## Assignment
Take each line below that has "assert" and copy it.
+++ Extracted records +++
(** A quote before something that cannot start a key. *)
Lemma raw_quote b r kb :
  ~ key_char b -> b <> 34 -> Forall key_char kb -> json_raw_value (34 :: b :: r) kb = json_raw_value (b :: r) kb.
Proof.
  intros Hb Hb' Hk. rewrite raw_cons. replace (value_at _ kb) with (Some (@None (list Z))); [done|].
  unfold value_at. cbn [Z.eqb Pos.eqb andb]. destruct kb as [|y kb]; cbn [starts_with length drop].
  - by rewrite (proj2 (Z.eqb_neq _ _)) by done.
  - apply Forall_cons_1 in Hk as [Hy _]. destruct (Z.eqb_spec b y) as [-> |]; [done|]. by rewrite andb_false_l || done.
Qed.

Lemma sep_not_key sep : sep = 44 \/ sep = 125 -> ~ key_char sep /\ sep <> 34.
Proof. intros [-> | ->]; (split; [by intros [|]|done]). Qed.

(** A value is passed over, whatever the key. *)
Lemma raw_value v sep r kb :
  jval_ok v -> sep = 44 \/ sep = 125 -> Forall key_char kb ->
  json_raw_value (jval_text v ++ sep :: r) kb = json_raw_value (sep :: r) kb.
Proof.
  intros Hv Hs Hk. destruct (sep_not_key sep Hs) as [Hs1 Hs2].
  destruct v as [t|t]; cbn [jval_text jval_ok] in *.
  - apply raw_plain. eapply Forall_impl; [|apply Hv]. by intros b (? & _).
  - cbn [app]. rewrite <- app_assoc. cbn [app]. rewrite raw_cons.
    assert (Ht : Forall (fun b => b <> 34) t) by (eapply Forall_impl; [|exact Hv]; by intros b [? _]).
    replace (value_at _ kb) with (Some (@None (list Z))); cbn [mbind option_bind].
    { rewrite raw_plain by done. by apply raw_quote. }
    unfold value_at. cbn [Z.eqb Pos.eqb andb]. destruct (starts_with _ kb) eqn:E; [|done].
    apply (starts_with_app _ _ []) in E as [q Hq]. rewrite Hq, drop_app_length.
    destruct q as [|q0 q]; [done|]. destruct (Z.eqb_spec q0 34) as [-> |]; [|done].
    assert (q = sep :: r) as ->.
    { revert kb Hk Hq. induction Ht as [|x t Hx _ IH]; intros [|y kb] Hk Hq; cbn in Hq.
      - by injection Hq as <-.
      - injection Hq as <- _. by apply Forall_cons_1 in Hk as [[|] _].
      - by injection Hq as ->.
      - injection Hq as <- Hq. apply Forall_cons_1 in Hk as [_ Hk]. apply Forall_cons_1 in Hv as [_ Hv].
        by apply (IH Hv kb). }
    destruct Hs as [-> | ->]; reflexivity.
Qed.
+++
## Solution to this exercise
    assert (Ht : Forall (fun b => b <> 34) t) by (eapply Forall_impl; [|exact Hv]; by intros b [? _]).
    assert (q = sep :: r) as ->.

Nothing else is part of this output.